Master limited partnerships (MLPs) have been beaten down in 2017, but conditions may be turning in their favor for a short-term bounce by year-end.
An MLP is a limited partnership that is publicly traded and, as such, enjoys the benefits of paying no tax at the company level as well as the liquidity that comes with being traded on a major stock exchange.
They generally deal in the production, processing, storage and transport of commodities such as oil and natural gas, which makes them sensitive to fluctuations in the price of the underlying commodity. A high dividend yield also makes them attractive in low interest rate environments.
But there has been a dislocation this year, as WTI and Brent crude oil have climbed about 20 per cent since the end of August yet MLPs have yet to follow suit.
"If you told me what oil did, interest rates did, credit spreads, all of these things so far this year, I would say MLPs should be up 10 per cent this year," said Jack Ablin, chief investment officer at BMO Private Bank in Chicago.
"Oil prices going above $55 a barrel, interest rates remaining pretty low, US oil production seems to be pretty strong — if you take those factors and triangulate then MLPs should be a lot higher."
A recent Reuters poll showed oil will likely rally into 2018 with periods of volatility as an anticipated extension of OPEC-led output restrictions offsets higher US production.
More From This Section
The Alerian MLP Index is down more than 4 per cent since August 31 and nearly 15 per cent for the year despite the climb in oil prices.
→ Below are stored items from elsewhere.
(* ===== verification/CommandTable.v ===== *)
(** * The command dispatch table

    The perfect hash of [src/command_hash.hpp]: the tables it holds and
    [CommandDispatch::lookup], against the keyword list of
    [src/command_hash.gperf] it was generated from. *)

From S2P Require Import Prelude CommandType.
From Stdlib Require Import ZArith Lia.

Local Open Scope Z_scope.

Module Dispatch.

(** [struct CommandEntry]. *)
Record CommandEntry := mkEntry { e_name : bytes; e_type : CommandType }.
That lags well behind the gain of more than 4 per cent in the broad S&P 500 since August 31 and 15 per cent gain for the year.
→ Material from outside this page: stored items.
(* ===== verification/CommandParse.v ===== *)
(** * Parsing commands

    [parse_command] and [lookup_command_type] of [src/command.cpp]: the resolution of
    a command name (ordinary names through the perfect hash, the packed sorted-set
    names through their prefix), the arity checks of every command, and the options
    that are parsed before a command runs (ranges, list sides, key counts,
    timeouts).  A parse is [None] when the code would read an argument that is not
    there; otherwise it is an error reply or a command. *)

From S2P Require Import Prelude ParseInt CommandType CommandTable CommandClass.
From Stdlib Require Import ZArith Lia ZifyBool SpecFloat.

Import Dispatch Classes.

Local Open Scope Z_scope.

(** ** Characters and names *)

Module Names.

Definition ascii_upper_char (value : byte) : byte :=
  if (97 <=? u8 value) && (u8 value <=? 122) then b8 (u8 value - 32) else value.

Fixpoint equals_ci (lhs rhs : bytes) : bool :=
  match lhs, rhs with
  | [], [] => true
  | a :: lhs, b :: rhs => bool_decide (ascii_upper_char a = ascii_upper_char b) && equals_ci lhs rhs
  | _, _ => false
  end.

Definition starts_with_ci (value prefix : bytes) : bool :=
  Nat.leb (length prefix) (length value) && equals_ci (take (length prefix) value) prefix.

(** [enum class PackedZSetKind] by its values 1 to 6. *)
Definition kPackedZSetPrefixes : list (bytes * Z) :=
  [(str "GOBLIN.PACKED_INT32_FLOAT32.", 1); (str "GOBLIN.PACKED_INT32_FLOAT64.", 2);
   (str "GOBLIN.PACKED_INT64_FLOAT32.", 3); (str "GOBLIN.PACKED_INT64_FLOAT64.", 4);
   (str "GOBLIN.PACKED_UUID_FLOAT32.", 5); (str "GOBLIN.PACKED_UUID_FLOAT64.", 6)].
That decline has made MLPs cheap and coupled with their high dividend yields in a low interest rate environment, should make them attractive to investors.
The average dividend yield of the Alerian index is 7.8 per cent, according to Thomson Reuters data. Enbridge Energy Partners, and Suburban Propane Partners are among the highest-yielding stocks in the index with dividend yields of over 9.5 per cent.
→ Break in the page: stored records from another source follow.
Lemma lookup_swap_remove {A} (l : list A) (id n : nat) x j :
  length l = S n -> (id <= n)%nat -> l !! n = Some x ->
  pop_back (<[id := x]> l) !! j = if Nat.ltb j n then if decide (j = id) then Some x else l !! j else None.
Proof.
  intros Hl Hid Hx. unfold pop_back. rewrite length_insert, Hl. replace (S n - 1)%nat with n by lia.
  destruct (Nat.ltb_spec j n).
  - rewrite lookup_take_lt by done. case_decide; [subst; apply list_lookup_insert_eq; lia|by rewrite list_lookup_insert_ne].
  - by rewrite lookup_take_ge.
Qed.

Section removal.
Context (id : nat) (k lk : bytes) (lt : KeyType) (lo : KeyObject).
Context (Hk : find_id k ks = Some id) (Hlk : keys_ ks !! (length (types_ ks) - 1)%nat = Some lk)
  (Hlt : types_ ks !! (length (types_ ks) - 1)%nat = Some lt) (Hlo : objects_ ks !! (length (types_ ks) - 1)%nat = Some lo).

Abbreviation last_id := (length (types_ ks) - 1)%nat.

Lemma removal_bounds : length (types_ ks) = S last_id /\ (id <= last_id)%nat /\ keys_ ks !! id = Some k.
Proof. destruct (find_id_slot k id Hk) as (Hl & Hkey & _). split_and!; [lia|lia|done]. Qed.

Lemma removed_keys j : keys_ (removed id k lk lt lo) !! j = if Nat.ltb j last_id then if decide (j = id) then Some lk else keys_ ks !! j else None.
Proof. destruct removal_bounds as (Hl & Hid & _). apply lookup_swap_remove; [rewrite (k_keys _ H); lia|done|done]. Qed.
Lemma removed_types j : types_ (removed id k lk lt lo) !! j = if Nat.ltb j last_id then if decide (j = id) then Some lt else types_ ks !! j else None.
Proof. destruct removal_bounds as (Hl & Hid & _). by apply lookup_swap_remove. Qed.
Lemma removed_objects j : objects_ (removed id k lk lt lo) !! j = if Nat.ltb j last_id then if decide (j = id) then Some lo else objects_ ks !! j else None.
Proof. destruct removal_bounds as (Hl & Hid & _). apply lookup_swap_remove; [rewrite (k_objects _ H); lia|done|done]. Qed.

(** The index of the result: the removed key is gone, the last key has the freed id. *)
Lemma removed_index k' j :
  index_ (removed id k lk lt lo) !! k' = Some j <->
  k' <> k /\ (if decide (k' = lk) then j = id else index_ ks !! k' = Some j).
Proof.
  destruct removal_bounds as (Hl & Hid & Hkey). cbn. destruct (Nat.eqb_spec id last_id) as [->|Hne].
  - assert (k = lk) as <- by congruence. rewrite lookup_delete_Some. case_decide; [subst; naive_solver|naive_solver].
  - assert (k <> lk). { intros ->. apply Hne. apply (k_index _ H) in Hlk. unfold find_id in Hk. congruence. }
    rewrite lookup_insert_Some, lookup_delete_Some. case_decide; naive_solver.
Qed.

Lemma removed_inv : ks_inv (removed id k lk lt lo).
Proof.
  destruct removal_bounds as (Hl & Hid & Hkey).
  assert (Hlen : forall {A} (l : list A) x, length l = S last_id -> length (pop_back (<[id := x]> l)) = last_id).
  { intros A l x Hx. unfold pop_back. rewrite length_take, length_insert. lia. }
  split.
  - cbn. rewrite !Hlen; [done|done|by rewrite (k_keys _ H)].
  - cbn. rewrite !Hlen; [done|done|by rewrite (k_objects _ H)].
  - intros k' j. rewrite removed_index, removed_keys. destruct (Nat.ltb_spec j last_id) as [Hj|Hj].
    + destruct (decide (j = id)) as [->|Hji].
      * split; [|intros [= <-]; split; [|by rewrite decide_True]].
        -- intros [Hk' Hd]. case_decide; [by subst|]. apply (k_index _ H) in Hd. congruence.
        -- intros ->. apply (k_index _ H) in Hlk. unfold find_id in Hk. assert (id = last_id) by congruence. lia.
      * rewrite <- (k_index _ H). case_decide as Hd; [subst k'|].
        -- split; [intros [_ ->]; done|]. intros Hi. apply (k_index _ H) in Hlk. assert (j = last_id) by congruence. lia.
        -- split; [by intros [_ ?]|]. intros Hi. split; [|done]. intros ->. unfold find_id in Hk. congruence.
    + split; [|done]. intros [Hk' Hd]. exfalso. case_decide as E; [subst|].
      * assert (id = last_id) as -> by lia. congruence.
      * apply (k_index _ H) in Hd. pose proof (lookup_lt_Some _ _ _ Hd) as Hlt'. rewrite (k_keys _ H) in Hlt'.
        assert (j = last_id) as -> by lia. congruence.
  - intros j t o Ht Ho. rewrite removed_types in Ht. rewrite removed_objects in Ho. destruct (Nat.ltb j last_id); [|done].
    case_decide; [simplify_eq|]; by eapply k_typed.
  - cbn. rewrite Hlen by done. pose proof (k_small _ H). lia.
Qed.

Lemma amap_removed {B} (f f' : nat -> B) :
  (id <> last_id -> f' id = f last_id) -> (forall j, (j < last_id)%nat -> j <> id -> f' j = f j) ->
  amap (removed id k lk lt lo) f' = delete k (amap ks f).
Proof.
  intros Hmv Hst. destruct removal_bounds as (Hl & Hid & Hkey).
  assert (Hobj : forall j, (j < last_id)%nat -> obj_at (removed id k lk lt lo) j = if decide (j = id) then obj_at ks last_id else obj_at ks j).
  { intros j Hj. unfold obj_at. rewrite removed_types, removed_objects. destruct (Nat.ltb_spec j last_id); [|lia].
    case_decide; [|done]. by rewrite Hlt, Hlo. }
  apply map_eq. intros k'. rewrite lookup_amap. unfold find_id at 1. destruct (decide (k' = k)) as [->|Hk'].
  - rewrite lookup_delete_eq. destruct (index_ (removed id k lk lt lo) !! k) as [j|] eqn:E; [|done]. apply removed_index in E as [[] _]. done.
  - rewrite lookup_delete_ne, lookup_amap by done. destruct (decide (k' = lk)) as [->|Hkl].
    + assert (E : index_ (removed id k lk lt lo) !! lk = Some id) by (apply removed_index; by rewrite decide_True).
      assert (E' : find_id lk ks = Some last_id) by (by apply (k_index _ H)). rewrite E, E'. cbn [mbind option_bind].
      assert (id <> last_id) by (intros ->; congruence). rewrite Hobj, decide_True by lia. by rewrite Hmv.
    + destruct (find_id k' ks) as [j|] eqn:E; cbn [mbind option_bind].
      * assert (Ej : index_ (removed id k lk lt lo) !! k' = Some j) by (apply removed_index; by rewrite decide_False).
        rewrite Ej. cbn [mbind option_bind]. destruct (find_id_slot k' j E) as (Hj & Hkj & _).
        assert (j <> id) by (intros ->; congruence). assert (j <> last_id) by (intros ->; congruence).
        rewrite Hobj, decide_False by lia. rewrite Hst; [done|lia|done].
      * destruct (index_ (removed id k lk lt lo) !! k') as [j|] eqn:Ej; [|done]. apply removed_index in Ej as [_ Ej].
        rewrite decide_False in Ej by done. unfold find_id in E. congruence.
Qed.
End removal.

(** The key of [id] replaced by a name not in use. *)
Definition renamed (id : nat) (src dst : bytes) : Keyspace :=
  mkKeyspace (<[id := dst]> (keys_ ks)) (<[dst := id]> (delete src (index_ ks))) (objects_ ks) (types_ ks).

Lemma renamed_index id src dst k j :
  find_id src ks = Some id -> find_id dst ks = None ->
  index_ (renamed id src dst) !! k = Some j <-> if decide (k = dst) then j = id else k <> src /\ index_ ks !! k = Some j.
Proof. intros Hs Hd. cbn. rewrite lookup_insert_Some, lookup_delete_Some. case_decide; naive_solver. Qed.

Lemma renamed_inv id src dst : find_id src ks = Some id -> find_id dst ks = None -> ks_inv (renamed id src dst).
Proof.
  intros Hs Hd. destruct (find_id_slot src id Hs) as (Hl & Hkey & _). split.
  - cbn. rewrite length_insert. apply (k_keys _ H).
  - apply (k_objects _ H).
  - intros k j. rewrite renamed_index by done. cbn. destruct (decide (j = id)) as [->|Hne].
    + rewrite list_lookup_insert_eq by (rewrite (k_keys _ H); lia). case_decide as E; [naive_solver|].
      split; [|naive_solver]. intros [Hk Hi]. apply (k_index _ H) in Hi. congruence.
    + rewrite list_lookup_insert_ne by done. rewrite <- (k_index _ H). case_decide as E; [subst k|].
      * split; [done|]. unfold find_id in Hd. congruence.
      * split; [by intros [_ ?]|]. intros Hi. split; [|done]. intros ->. unfold find_id in Hs. congruence.
  - apply (k_typed _ H).
  - apply (k_small _ H).
Qed.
"You buy things that are cheap, that have good income, you sit there and collect your dividend checks and kind of wait it out," said Stephen Massocca, senior vice president at Wedbush Securities in San Francisco.
"Fortunately you get these big dividends and it offsets a lot of the pain."
One factor that could work against MLPs could be seasonality, as investors begin to engage in tax-loss selling by the end of the year, when investors dump underperforming stocks in order to reduce or negate capital gains taxes.
The Alerian index has also become less correlated with oil prices themselves, with a 50-day correlation of negative 0.66 to US crude, the biggest disconnect in four years. So as oil prices have increased, MLPs have gone in the other direction.
That could indicate investors are not convinced oil prices will continue to rally.
"You get into these bear super cycles, these long periods where it is really hard for prices to get going because there is just too much supply everywhere and it doesn't go away," said John LaForge, Head of Real Asset Strategy at Wells Fargo Investment Institute in Sarasota, Florida.
"If oil prices are not going to be headed above $60 and staying above $60, the growth profile for more and more projects just isn't there and I'm not going to bid up an MLP."